Domingo, 19 de agosto de 2018

Las vitales infraestructuras que construyen los patriotas y los españoles se empeñan en no utilizar.

Después del “escándalo” de la peatonalización sui generis y temporal de la Gran Vía madrileña, que ha arruinado al comercio de la zona en palabras del eterno presidente de una supuesta asociación de interesados, aunque no tenga actividad empresarial conocida en ese lugar o ni siquiera resida allí, (recomendable el video de la televisión episcopal hablando del tema con él), y de su amiga Espe, llega la confirmación del fin de una de las veleidades de grandeza del, según algunos, “mejor” presidente del Gobierno que ha tenido España. Las autopistas de peaje de la era Aznar, reflejo del irreal modelo de transporte imperante de nuestro país.

Esas autopistas de peaje fueron promovidas y construidas por la iniciativa privada. Estamos en un país capitalista liberal, muy de esto últimamente, cuyo modelo puso en marcha, y no paró Zapatero, el gobierno del PP de ese señor con el que ahora no se habla Rajoy (aunque entonces era ministro suyo). Lo de capitalista y liberal va por eso del riesgo empresarial, la oferta y la demanda, los mercados que se autorregulan, y esas cosas que dicen para reducir (más bien acabar) con el Estado depredador, ese ogro que cercena todo atisbo de progreso. Ah!, y que tiene que salir al rescate cuando no ganan lo que deberían, a ser posible beneficios con dos dígitos.

Pues esas autopistas tan necesarias y vitales para el futuro del país, en su mayoría situadas en los accesos a Madrid y paralelas a vías gratuitas dado que esta ciudad es la única que existe para esa plétora de patriotas “constitucionales”, resulta que quebraron. Vamos, que los obtusos madrileños y provincianos que acudimos a la capital nos empeñamos en no utilizar a pesar de lo magníficas y maravillosas que son, contraviniendo los sesudos estudios previos tan bien hechos y bonitos ellos con sus gráficos y demás. Y así las pobres constructoras y bancos, tan preocupadas por nuestro bienestar, pierden dinero. Y eso no se puede permitir, por ello imponen, con la aquiescencia de quien lo admite, clausulas para obligar al Estado a resarcirles si la cosa no funciona. Y eso, tras meses de mareo para despistar.
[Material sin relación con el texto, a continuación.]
(** The parameters a receipt is checked with. *)
Definition cancellation_params (self : CancellationReceipt) : CancellationReceiptDigestParams :=
  mkParams (c_trace_id self) (partial_output_digest self) (partial_output_count self)
    (c_stop_reason self) (cancellation_source self) (cancelled_at_token self)
    (c_equipment_profile self) (c_context_digest self).

Definition verify_cancellation (self : CancellationReceipt) : bool :=
  bool_decide (c_receipt_digest self = compute_cancellation_digest (cancellation_params self)).

Definition cancellation_is_signed (self : CancellationReceipt) : bool :=
  match c_signature self with Some _ => true | None => false end.

Definition cancellation_to_canonical_bytes (self : CancellationReceipt) : list byte :=
  concat ([le_bytes 1 (c_schema_version self)] ++ encode_str_le (c_trace_id self)
    ++ [as_bytes (partial_output_digest self); le_bytes 4 (partial_output_count self)]
    ++ encode_str_le (c_stop_reason self) ++ encode_str_le (source_text (cancellation_source self))
    ++ [le_bytes 4 (cancelled_at_token self); as_bytes (c_receipt_digest self)]
    ++ optional_slices (c_signature self)).

(** [now] is [chrono::Utc::now().to_rfc3339()]. *)
Definition finalize_cancellation (now : string) (self : CancellationReceiptBuilder) : CancellationReceipt :=
  let digest := compute_output_digest (b_partial_tokens self) in
  let count := Z.of_nat (length (b_partial_tokens self)) mod u32_mod in
  let receipt_digest := compute_cancellation_digest
    (mkParams (b_trace_id self) digest count "CANCELLED" (b_cancellation_source self)
       (b_cancelled_at_token self) (b_equipment_profile self) (b_context_digest self)) in
  mkCancellation CANCELLATION_RECEIPT_SCHEMA_VERSION (b_trace_id self) digest count "CANCELLED"
    (b_cancellation_source self) (b_cancelled_at_token self) receipt_digest None
    (b_equipment_profile self) (b_context_digest self) (b_tenant_id self) (Some now).

Definition finalize_signed (now : string) (sign_fn : list byte -> result (list byte) AosError)
    (self : CancellationReceiptBuilder) : result CancellationReceipt AosError :=
  let receipt := finalize_cancellation now self in
  sig <-? sign_fn (as_bytes (c_receipt_digest receipt)) ;;
  Ok (receipt <| c_signature := Some sig |>).
End Cancellation.

(** ** Runs *)

Section Binding.
Context `{Blake3}.

(** A run, and the calls that make its receipt. *)
Record Run : Type := mkRun {
  r_model : B3Hash;
  r_config : B3Hash;
  r_input : list Z;
  r_equipment : EquipmentProfile;
  r_records : list RoutingRecord;
  r_output : list Z;
}.

Definition generator_of (r : Run) : ReceiptGenerator :=
  foldl (fun g x => record_routing_decision x g)
    (bind_input_tokens (r_input r) (with_equipment_profile (r_equipment r)
       (generator_new (r_model r) (r_config r))))
    (r_records r).

Definition generate (r : Run) : result Receipt AosError := finalize (r_output r) (generator_of r).

Definition run_context (r : Run) : B3Hash := ctx_digest (context_compute (r_model r) (r_config r)).

Definition run_decisions (r : Run) : list TokenDecision := map (decision_of (run_context r)) (r_records r).

Lemma recorded_chain rs : forall g,
  let g' := foldl (fun g x => record_routing_decision x g) g rs in
  gen_context_id g' = gen_context_id g /\ gen_equipment_profile g' = gen_equipment_profile g
  /\ gen_input_digest g' = gen_input_digest g /\ finalized g' = finalized g
  /\ routing_hash (gen_routing_digest g')
     = chain (routing_hash (gen_routing_digest g))
         (decision_steps (map (decision_of (ctx_digest (gen_context_id g))) rs)).
Proof.
  induction rs as [|x rs IH]; intros g; [done|]. cbn [foldl].
  destruct (IH (record_routing_decision x g)) as (H1 & H2 & H3 & H4 & H5).
  cbv zeta. rewrite H1, H2, H3, H4, H5. destruct g. done.
Qed.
Vamos, como ocurre con las pequeñas y medianas empresas que tienen detrás a la administración para ayudarles cuando les pasa lo mismo.

Más de 5.000 millones de euros nos cuesta ese derroche innecesario de preocupación por los españolitos de a pie del gran empresariado español. Casualmente lo mismo que tenemos que recortar en 2017 para que todo vaya bien, como ha ocurrido hasta ahora, donde nos sobra el empleo y sueldos maravillosos, sin desahucios, ni pobreza energética o de ningún otro tipo. Por no acordarnos de menudencias como el Proyecto Castor de gas, gran idea de un ejemplar constructor y presidente de un club de futbol, al que rápidamente indemnizamos con más de 1.300 millones. O los 30.000 millones que pagamos por unas armas de utilidad cuestionable para el ejército. En fin, todo ese dinero que no hay para combatir la violencia de género, la ayuda a la dependencia, las listas de espera sanitarias, las estrecheces en la educación, la falta de política social de vivienda… Imagínense que tuviéramos que ponerlos en pesetas.

Ni siquiera había para construir, ya que hablamos de Madrid, un sistema de plataformas reservadas para transporte público en sus accesos, cuya redacción de proyectos se adjudicaron en 2005 por la socialista Magdalena Álvarez, y de los cuales nunca más se supo. NI siquiera hay 3 millones de euros para arreglar nuestro acceso norte por la N-630 y mucho menos para el lado contrario de esa carretera. Por supuesto pensar en modernizar y reabrir la ferroviaria Vía de la Plata, que ahora eliminan físicamente, es una quimera dado que ni siquiera se pide un tren de alta velocidad que es lo que se lleva hoy.

Y claro, tampoco se iba a hacer caso a los agoreros anti progreso, como Ecologistas en Acción o algún sindicato de izquierdas de verdad, que decían que todo eso era un disparate. Que necesitamos una apuesta real por sistemas de transporte público más eficientes y socialmente rentables como el ferrocarril público de toda la vida (a velocidades de hoy), que están privatizando a fuerza de alta velocidad olvidando el resto. Sí, esos que eran los únicos que hablaban entonces de austeridad (bien entendida claro), racionalidad y control del gasto, lucha contra el despilfarro, intereses y bienestar de los ciudadanos... Unos radicales antipatriotas (y chavistas que dirían ahora) creyentes de la soviética planificación. Curioso que el tiempo siempre les dé la razón, mientras otros se llevan el dinero.